==== Input

(* ===== verification/Net.v ===== *)
(** * Datagrams

    src/crates/net/src/lib.rs: the two kinds of message on the wire, their
    framing [magic | tag | json], and the send and receive paths of the UDP
    transport.  The socket is the sequence of results its calls give; the text
    of a serde_json error is a parameter. *)

From S2P Require Import Prelude Crypto Shred Gossip.
From stdpp Require Import list.
Open Scope Z_scope.

Definition MAX_DATAGRAM : nat := Z.to_nat (64 * 1024).
Definition NET_MAGIC : bytes := [0x54; 0x4E].
Definition TAG_SHRED : Z := 1.
Definition TAG_GOSSIP : Z := 2.

Inductive NetMessage := NetShred (s : Shred) | NetGossip (m : GossipMessage).

#[export] Instance NetMessage_eq_dec : EqDecision NetMessage.
Proof. solve_decision. Defined.

#[export] Instance ShredType_countable : Countable ShredType.
Proof.
  apply (inj_countable' (fun t => match t with ShredData => true | ShredCoding => false end)
           (fun b : bool => if b then ShredData else ShredCoding)). by intros [].
Defined.

#[export] Instance ShredId_countable : Countable ShredId.
Proof.
  apply (inj_countable (fun x => [encode (id_slot x); encode (id_index x); encode (id_type x)])
    (fun l => match l with
              | [a; b; c] => va ← decode a; vb ← decode b; vc ← decode c; Some (mkShredId va vb vc)
              | _ => None
              end)).
  intros []. cbn. by rewrite !decode_encode.
Defined.

#[export] Instance Shred_countable : Countable Shred.
Proof.
  apply (inj_countable (fun x => [encode (sh_id x); encode (sh_slot x); encode (sh_index x); encode (sh_type x); encode (sh_payload x); encode (sh_hash x); encode (sh_signer x); encode (sh_signature x)])
    (fun l => match l with
              | [a; b; c; d; e; f; g; h] => va ← decode a; vb ← decode b; vc ← decode c; vd ← decode d; ve ← decode e; vf ← decode f; vg ← decode g; vh ← decode h; Some (mkShred va vb vc vd ve vf vg vh)
              | _ => None
              end)).
  intros []. cbn. by rewrite !decode_encode.
Defined.

#[export] Instance GossipMessage_countable : Countable GossipMessage.
Proof.
  apply (inj_countable (fun x => [encode (gm_from x); encode (gm_type x); encode (gm_payload x); encode (gm_timestamp x); encode (gm_signature x)])
    (fun l => match l with
              | [a; b; c; d; e] => va ← decode a; vb ← decode b; vc ← decode c; vd ← decode d; ve ← decode e; Some (mkGossip va vb vc vd ve)
              | _ => None
              end)).
  intros []. cbn. by rewrite !decode_encode.
Defined.

#[export] Instance NetMessage_countable : Countable NetMessage.
Proof.
  apply (inj_countable' (fun m => match m with NetShred s => inl s | NetGossip g => inr g end)
    (fun x => match x with inl s => NetShred s | inr g => NetGossip g end)). by intros [].
Defined.

(** Values of the Rust types. *)
Definition shred_id_ok (i : ShredId) : Prop := is_u64 (id_slot i) /\ is_u64 (id_index i).
Definition shred_wire_ok (s : Shred) : Prop :=
  shred_id_ok (sh_id s) /\ shred_ok s /\ bytes_ok (sh_payload s) /\ arr32 (sh_hash s) /\
  arr32 (sh_signer s) /\ bytes_ok (sh_signature s).
Definition net_ok (m : NetMessage) : Prop :=
  match m with
  | NetShred s => shred_wire_ok s
  | NetGossip g => message_ok g /\ bytes_ok (gm_signature g)
  end.

Inductive NetError :=
| NetEncode (e : string) | NetMalformed (e : string) | NetTooLarge (n : nat) | NetIo (e : string).

(** [impl Display for NetError] *)
Definition net_error_display (e : NetError) : string :=
  match e with
  | NetEncode e => "encode error: " +:+ e
  | NetMalformed e => "malformed datagram: " +:+ e
  | NetTooLarge n =>
      "datagram too large: " +:+ pretty n +:+ " > " +:+ pretty MAX_DATAGRAM +:+ " bytes"
  | NetIo e => "io error: " +:+ e
  end.

(** [NetMessage::kind] *)
Definition net_kind (m : NetMessage) : string :=
  match m with NetShred _ => "shred" | NetGossip _ => "gossip" end.

(** The tag [encode] writes. *)
Definition net_tag (m : NetMessage) : Z :=
  match m with NetShred _ => TAG_SHRED | NetGossip _ => TAG_GOSSIP end.

Section Net.
Context `{Json : !Serde NetMessage net_ok}.
(** The text of the serde_json errors. *)
Context (encode_error : string) (decode_error : bytes -> string).

(** [NetMessage::encode] *)
Definition net_encode (m : NetMessage) : result bytes NetError :=
  let tag := net_tag m in
  match to_vec m with
  | None => Err (NetEncode encode_error)
  | Some body =>
      let total := (length NET_MAGIC + 1 + length body)%nat in
      if (MAX_DATAGRAM <? total)%nat then Err (NetTooLarge total)
      else Ok (NET_MAGIC ++ [tag] ++ body)
  end.

(** [serde_json::from_slice(body)] with the error prefixed by the kind. *)
Definition parse_body (kind : string) (body : bytes) : result NetMessage NetError :=
  match from_slice body with
  | Some m => Ok m
  | None => Err (NetMalformed (kind +:+ ": " +:+ decode_error body))
  end.

(** [NetMessage::decode] *)
Definition net_decode (b : bytes) : result NetMessage NetError :=
  if (length b <? length NET_MAGIC + 1)%nat then Err (NetMalformed "datagram too short")
  else if negb (bool_decide (take (length NET_MAGIC) b = NET_MAGIC)) then Err (NetMalformed "bad magic")
  else
    let tag := nth (length NET_MAGIC) b 0 in
    let body := drop (length NET_MAGIC + 1) b in
    if tag =? TAG_SHRED then parse_body "shred" body
    else if tag =? TAG_GOSSIP then parse_body "gossip" body
    else Err (NetMalformed ("unknown tag " +:+ dec tag)).

(** [UdpTransport::send_raw]: what is handed to the socket, whose answer is
    [sent] (the bytes sent, or an I/O error). *)
Definition send_raw (b : bytes) (sent : bytes -> result nat string) : result nat NetError :=
  if (MAX_DATAGRAM <? length b)%nat then Err (NetTooLarge (length b))
  else match sent b with Ok n => Ok n | Err e => Err (NetIo e) end.

(** [UdpTransport::send_to] *)
Definition send_to (m : NetMessage) (sent : bytes -> result nat string) : result nat NetError :=
  match net_encode m with
  | Err e => Err e
  | Ok b => send_raw b sent
  end.

(** [UdpTransport::recv], over the results of [recv_from]: a datagram (its
    first [MAX_DATAGRAM] bytes fit the buffer) with its peer, or an error.
    [None]: every datagram so far was dropped, the call still waits.  With the
    result, what is left to receive. *)
Fixpoint recv {Peer : Type} (socket : list (result (bytes * Peer) string))
    : option (result (NetMessage * Peer) NetError * list (result (bytes * Peer) string)) :=
  match socket with
  | [] => None
  | Err e :: socket => Some (Err (NetIo e), socket)
  | Ok (datagram, peer) :: socket =>
      match net_decode (take MAX_DATAGRAM datagram) with
      | Ok m => Some (Ok (m, peer), socket)
      | Err _ => recv socket
      end
  end.

(** ** Framing *)

Lemma net_decode_frame tag body :
  net_decode (NET_MAGIC ++ [tag] ++ body) =
  if tag =? TAG_SHRED then parse_body "shred" body
  else if tag =? TAG_GOSSIP then parse_body "gossip" body
  else Err (NetMalformed ("unknown tag " +:+ dec tag)).
Proof. done. Qed.

Lemma net_encode_cases m : net_ok m ->
  exists body, to_vec m = Some body /\ from_slice body = Some m /\
    net_encode m = if (MAX_DATAGRAM <? length NET_MAGIC + 1 + length body)%nat
                   then Err (NetTooLarge (length NET_MAGIC + 1 + length body))
                   else Ok (NET_MAGIC ++ [net_tag m] ++ body).
Proof.
  intros Hm. destruct (serde_roundtrip m Hm) as (body & Hb & Hp).
  exists body. split_and!; [done..|]. unfold net_encode. by rewrite Hb.
Qed.

Lemma net_decode_encode m b : net_ok m -> net_encode m = Ok b ->
  net_decode b = Ok m /\ (length b <= MAX_DATAGRAM)%nat.
Proof.
  intros Hm E. destruct (net_encode_cases m Hm) as (body & _ & Hp & Hc). rewrite E in Hc.
  case_match eqn:Hle; [done|]. assert (b = NET_MAGIC ++ [net_tag m] ++ body) as -> by congruence.
  apply Nat.ltb_ge in Hle. split.
  - rewrite net_decode_frame. unfold parse_body. rewrite Hp. by destruct m.
  - autorewrite with trust_len. cbn [length NET_MAGIC] in *. lia.
Qed.

(** Malformed datagrams are skipped, whatever they hold. *)
Lemma recv_skips {Peer} (junk : list (bytes * Peer)) socket :
  Forall (fun d => is_ok (net_decode (take MAX_DATAGRAM d.1)) = false) junk ->
  recv ((Ok <$> junk) ++ socket) = recv socket.
Proof.
  induction 1 as [|[d p] junk Hd _ IH]; [done|]. rewrite fmap_cons, <- app_comm_cons.
  cbn [recv fst] in *. by destruct (net_decode _).
Qed.

(** C38. Sending and receiving compose.  The datagram of a message is the magic,
    the tag of its kind and its encoding.  When it is longer than
    [MAX_DATAGRAM] the sender is told its length and the socket is not called;
    otherwise exactly that datagram is handed to the socket, whose answer is
    returned, and a receiver that gets it after any number of malformed
    datagrams drops those and returns the message with its peer. *)
Theorem net_send_recv {Peer} m sent : net_ok m ->
  exists body, to_vec m = Some body /\
    let datagram := NET_MAGIC ++ [match m with NetShred _ => 1 | NetGossip _ => 2 end] ++ body in
    if decide (length datagram <= MAX_DATAGRAM)%nat then
      send_to m sent = (match sent datagram with Ok n => Ok n | Err e => Err (NetIo e) end) /\
      forall (peer : Peer) junk rest,
        Forall (fun d => is_ok (net_decode (take MAX_DATAGRAM d.1)) = false) junk ->
        recv ((Ok <$> junk) ++ Ok (datagram, peer) :: rest) = Some (Ok (m, peer), rest)
    else send_to m sent = Err (NetTooLarge (length datagram)).
Proof.
  intros Hm. destruct (net_encode_cases m Hm) as (body & Hb & _ & Hc). exists body. split; [done|]. cbv zeta.
  change (match m with NetShred _ => 1 | NetGossip _ => 2 end) with (net_tag m).
  assert (Hlen : length (NET_MAGIC ++ [net_tag m] ++ body) = (length NET_MAGIC + 1 + length body)%nat)
    by (rewrite !length_app; cbn [length]; lia).
  unfold send_to. case_decide as Hle; rewrite Hlen in Hle.
  - rewrite (proj2 (Nat.ltb_ge _ _)) in Hc by done. destruct (net_decode_encode m _ Hm Hc) as [Hd Hl].
    rewrite Hc. split; [unfold send_raw; by rewrite (proj2 (Nat.ltb_ge _ _) Hl)|].
    intros peer junk rest Hj. rewrite recv_skips by done. cbn [recv]. by rewrite take_ge, Hd.
  - rewrite (proj2 (Nat.ltb_lt _ _)) in Hc by lia. by rewrite Hc, Hlen.
Qed.

(** The tag is not compared with the message in the body: a shred framed as
    gossip decodes to the shred. *)
Lemma net_tag_unchecked s : net_ok (NetShred s) ->
  exists body, to_vec (NetShred s) = Some body /\
    net_decode (NET_MAGIC ++ [TAG_GOSSIP] ++ body) = Ok (NetShred s).
Proof.
  intros Hs. destruct (serde_roundtrip _ Hs) as (body & Hb & Hp). exists body. split; [done|].
  rewrite net_decode_frame. unfold parse_body. by rewrite Hp.
Qed.
End Net.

========

* Exercise requirements:
The entries above hold a line with "- rewrite (proj2 (Nat.ltb_ge" and a later line with "exists body, to_vec (NetShred". Write out exactly those lines and all lines between, nothing more.

* Your response:
  - rewrite (proj2 (Nat.ltb_ge _ _)) in Hc by done. destruct (net_decode_encode m _ Hm Hc) as [Hd Hl].
    rewrite Hc. split; [unfold send_raw; by rewrite (proj2 (Nat.ltb_ge _ _) Hl)|].
    intros peer junk rest Hj. rewrite recv_skips by done. cbn [recv]. by rewrite take_ge, Hd.
  - rewrite (proj2 (Nat.ltb_lt _ _)) in Hc by lia. by rewrite Hc, Hlen.
Qed.

(** The tag is not compared with the message in the body: a shred framed as
    gossip decodes to the shred. *)
Lemma net_tag_unchecked s : net_ok (NetShred s) ->
  exists body, to_vec (NetShred s) = Some body /\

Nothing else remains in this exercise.